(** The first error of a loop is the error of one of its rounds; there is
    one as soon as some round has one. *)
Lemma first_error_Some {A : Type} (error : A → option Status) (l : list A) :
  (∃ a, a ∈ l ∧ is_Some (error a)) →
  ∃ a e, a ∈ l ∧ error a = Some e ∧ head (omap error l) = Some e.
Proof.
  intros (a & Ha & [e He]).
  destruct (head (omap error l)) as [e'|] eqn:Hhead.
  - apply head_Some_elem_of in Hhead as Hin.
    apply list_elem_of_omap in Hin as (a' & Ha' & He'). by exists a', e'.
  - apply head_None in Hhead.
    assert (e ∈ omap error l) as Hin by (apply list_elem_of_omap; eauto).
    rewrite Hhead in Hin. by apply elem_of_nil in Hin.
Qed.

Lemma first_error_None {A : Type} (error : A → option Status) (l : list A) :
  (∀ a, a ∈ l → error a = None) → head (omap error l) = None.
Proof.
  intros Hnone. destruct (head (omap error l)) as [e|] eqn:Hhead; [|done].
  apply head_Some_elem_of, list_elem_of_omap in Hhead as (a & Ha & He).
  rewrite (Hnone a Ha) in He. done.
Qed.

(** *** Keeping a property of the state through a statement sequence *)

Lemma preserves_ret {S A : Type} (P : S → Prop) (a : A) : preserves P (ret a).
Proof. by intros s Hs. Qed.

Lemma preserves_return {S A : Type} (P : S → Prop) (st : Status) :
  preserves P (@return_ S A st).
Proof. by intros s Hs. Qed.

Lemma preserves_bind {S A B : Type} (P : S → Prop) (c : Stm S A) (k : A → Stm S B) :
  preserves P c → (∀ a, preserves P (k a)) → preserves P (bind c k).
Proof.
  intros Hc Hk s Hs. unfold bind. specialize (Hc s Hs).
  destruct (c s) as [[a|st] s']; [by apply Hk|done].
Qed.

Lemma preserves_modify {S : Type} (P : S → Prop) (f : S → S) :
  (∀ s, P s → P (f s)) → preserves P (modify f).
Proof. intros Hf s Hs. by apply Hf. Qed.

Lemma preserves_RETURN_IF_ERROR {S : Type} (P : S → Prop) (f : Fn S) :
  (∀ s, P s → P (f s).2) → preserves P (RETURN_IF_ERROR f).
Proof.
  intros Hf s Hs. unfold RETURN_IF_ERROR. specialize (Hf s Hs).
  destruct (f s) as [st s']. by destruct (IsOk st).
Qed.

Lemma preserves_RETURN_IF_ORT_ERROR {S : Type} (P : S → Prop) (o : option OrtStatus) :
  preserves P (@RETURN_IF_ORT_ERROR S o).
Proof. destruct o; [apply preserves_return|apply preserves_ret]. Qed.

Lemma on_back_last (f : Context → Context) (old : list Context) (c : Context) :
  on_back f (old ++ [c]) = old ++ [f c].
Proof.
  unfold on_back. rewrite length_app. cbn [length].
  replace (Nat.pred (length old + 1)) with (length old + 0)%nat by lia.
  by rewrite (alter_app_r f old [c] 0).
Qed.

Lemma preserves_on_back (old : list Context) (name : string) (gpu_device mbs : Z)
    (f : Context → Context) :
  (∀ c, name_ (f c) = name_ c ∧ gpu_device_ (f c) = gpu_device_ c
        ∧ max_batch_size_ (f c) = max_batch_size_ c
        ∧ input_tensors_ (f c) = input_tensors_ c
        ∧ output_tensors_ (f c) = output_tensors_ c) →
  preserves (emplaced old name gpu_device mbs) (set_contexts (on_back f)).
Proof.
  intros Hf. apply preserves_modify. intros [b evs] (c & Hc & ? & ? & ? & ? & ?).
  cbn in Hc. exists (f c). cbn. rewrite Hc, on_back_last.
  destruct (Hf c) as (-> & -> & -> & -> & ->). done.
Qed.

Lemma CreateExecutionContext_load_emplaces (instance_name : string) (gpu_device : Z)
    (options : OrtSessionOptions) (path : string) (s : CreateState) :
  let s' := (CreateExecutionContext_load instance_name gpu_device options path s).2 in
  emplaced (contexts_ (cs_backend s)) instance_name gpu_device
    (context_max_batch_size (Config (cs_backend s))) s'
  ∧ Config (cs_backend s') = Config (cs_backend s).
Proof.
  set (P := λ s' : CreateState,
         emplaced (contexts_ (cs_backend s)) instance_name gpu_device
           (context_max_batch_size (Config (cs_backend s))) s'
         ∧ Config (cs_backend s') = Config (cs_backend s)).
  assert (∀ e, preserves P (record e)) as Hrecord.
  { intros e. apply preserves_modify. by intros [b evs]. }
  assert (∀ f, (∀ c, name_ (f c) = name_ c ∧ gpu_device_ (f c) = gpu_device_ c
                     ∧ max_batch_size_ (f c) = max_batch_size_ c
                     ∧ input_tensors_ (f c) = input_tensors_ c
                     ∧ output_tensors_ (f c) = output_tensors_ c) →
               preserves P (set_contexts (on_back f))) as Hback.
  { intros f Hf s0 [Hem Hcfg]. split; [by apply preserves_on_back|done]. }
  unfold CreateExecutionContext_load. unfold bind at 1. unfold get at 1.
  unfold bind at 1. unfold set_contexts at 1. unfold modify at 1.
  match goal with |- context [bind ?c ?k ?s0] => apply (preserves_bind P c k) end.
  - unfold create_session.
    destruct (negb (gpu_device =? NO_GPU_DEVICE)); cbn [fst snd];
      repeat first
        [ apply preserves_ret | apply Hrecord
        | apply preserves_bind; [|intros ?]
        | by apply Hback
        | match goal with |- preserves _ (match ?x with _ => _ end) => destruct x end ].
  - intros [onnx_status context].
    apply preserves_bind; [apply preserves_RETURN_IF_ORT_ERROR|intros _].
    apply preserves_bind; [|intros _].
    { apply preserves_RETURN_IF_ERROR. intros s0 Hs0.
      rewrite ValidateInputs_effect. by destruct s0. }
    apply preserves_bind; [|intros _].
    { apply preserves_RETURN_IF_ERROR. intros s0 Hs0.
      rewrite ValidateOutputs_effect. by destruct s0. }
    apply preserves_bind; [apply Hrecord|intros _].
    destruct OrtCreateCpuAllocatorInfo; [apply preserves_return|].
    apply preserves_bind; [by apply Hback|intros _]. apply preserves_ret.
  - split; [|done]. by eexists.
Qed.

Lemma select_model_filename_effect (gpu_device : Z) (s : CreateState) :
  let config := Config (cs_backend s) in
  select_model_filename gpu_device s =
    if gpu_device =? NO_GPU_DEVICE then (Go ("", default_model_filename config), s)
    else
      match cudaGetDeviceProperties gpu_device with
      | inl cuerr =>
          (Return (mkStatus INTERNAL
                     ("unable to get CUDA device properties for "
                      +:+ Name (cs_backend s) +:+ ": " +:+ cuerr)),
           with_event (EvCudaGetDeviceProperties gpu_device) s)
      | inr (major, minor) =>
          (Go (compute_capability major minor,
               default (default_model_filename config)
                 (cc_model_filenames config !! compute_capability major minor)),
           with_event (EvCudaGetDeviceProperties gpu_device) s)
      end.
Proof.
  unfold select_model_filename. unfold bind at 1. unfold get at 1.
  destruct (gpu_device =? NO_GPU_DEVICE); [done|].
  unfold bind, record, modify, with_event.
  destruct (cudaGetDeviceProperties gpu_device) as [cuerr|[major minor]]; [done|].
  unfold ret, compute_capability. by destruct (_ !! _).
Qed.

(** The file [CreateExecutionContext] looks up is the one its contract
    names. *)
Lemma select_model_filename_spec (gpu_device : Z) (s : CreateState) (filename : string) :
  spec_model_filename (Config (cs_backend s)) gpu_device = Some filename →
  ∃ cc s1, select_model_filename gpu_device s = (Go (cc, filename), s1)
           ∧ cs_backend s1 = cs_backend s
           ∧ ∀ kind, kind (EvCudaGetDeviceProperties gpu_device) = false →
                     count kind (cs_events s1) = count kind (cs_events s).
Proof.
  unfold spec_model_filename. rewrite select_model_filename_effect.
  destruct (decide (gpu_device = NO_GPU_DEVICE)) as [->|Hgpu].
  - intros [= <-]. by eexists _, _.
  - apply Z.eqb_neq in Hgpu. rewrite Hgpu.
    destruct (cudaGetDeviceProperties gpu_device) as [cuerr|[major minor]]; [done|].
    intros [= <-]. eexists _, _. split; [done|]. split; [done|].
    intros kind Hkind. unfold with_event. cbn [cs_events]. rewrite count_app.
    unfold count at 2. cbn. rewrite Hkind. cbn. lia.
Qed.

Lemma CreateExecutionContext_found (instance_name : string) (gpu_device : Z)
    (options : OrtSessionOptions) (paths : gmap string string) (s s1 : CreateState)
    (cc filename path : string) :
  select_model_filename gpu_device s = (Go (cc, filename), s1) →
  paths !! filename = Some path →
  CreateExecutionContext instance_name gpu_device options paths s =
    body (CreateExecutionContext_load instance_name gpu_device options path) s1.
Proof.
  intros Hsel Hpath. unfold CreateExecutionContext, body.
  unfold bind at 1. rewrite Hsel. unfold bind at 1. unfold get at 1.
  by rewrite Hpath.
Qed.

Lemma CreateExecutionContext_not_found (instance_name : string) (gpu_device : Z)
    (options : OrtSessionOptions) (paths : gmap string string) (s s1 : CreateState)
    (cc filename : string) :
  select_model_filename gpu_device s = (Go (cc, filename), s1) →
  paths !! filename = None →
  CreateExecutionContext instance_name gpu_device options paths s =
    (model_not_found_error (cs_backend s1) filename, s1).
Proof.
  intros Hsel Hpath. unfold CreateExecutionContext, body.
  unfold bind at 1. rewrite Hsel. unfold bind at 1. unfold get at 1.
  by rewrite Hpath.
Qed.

▶ [WORK TASK] Give back the records word for word. Start at the first line, end at the line containing "- apply head_Some_elem_of in Hhead as Hin.", and include both.

▶ [RESULT OF THE TASK]
(** The first error of a loop is the error of one of its rounds; there is
    one as soon as some round has one. *)
Lemma first_error_Some {A : Type} (error : A → option Status) (l : list A) :
  (∃ a, a ∈ l ∧ is_Some (error a)) →
  ∃ a e, a ∈ l ∧ error a = Some e ∧ head (omap error l) = Some e.
Proof.
  intros (a & Ha & [e He]).
  destruct (head (omap error l)) as [e'|] eqn:Hhead.
  - apply head_Some_elem_of in Hhead as Hin.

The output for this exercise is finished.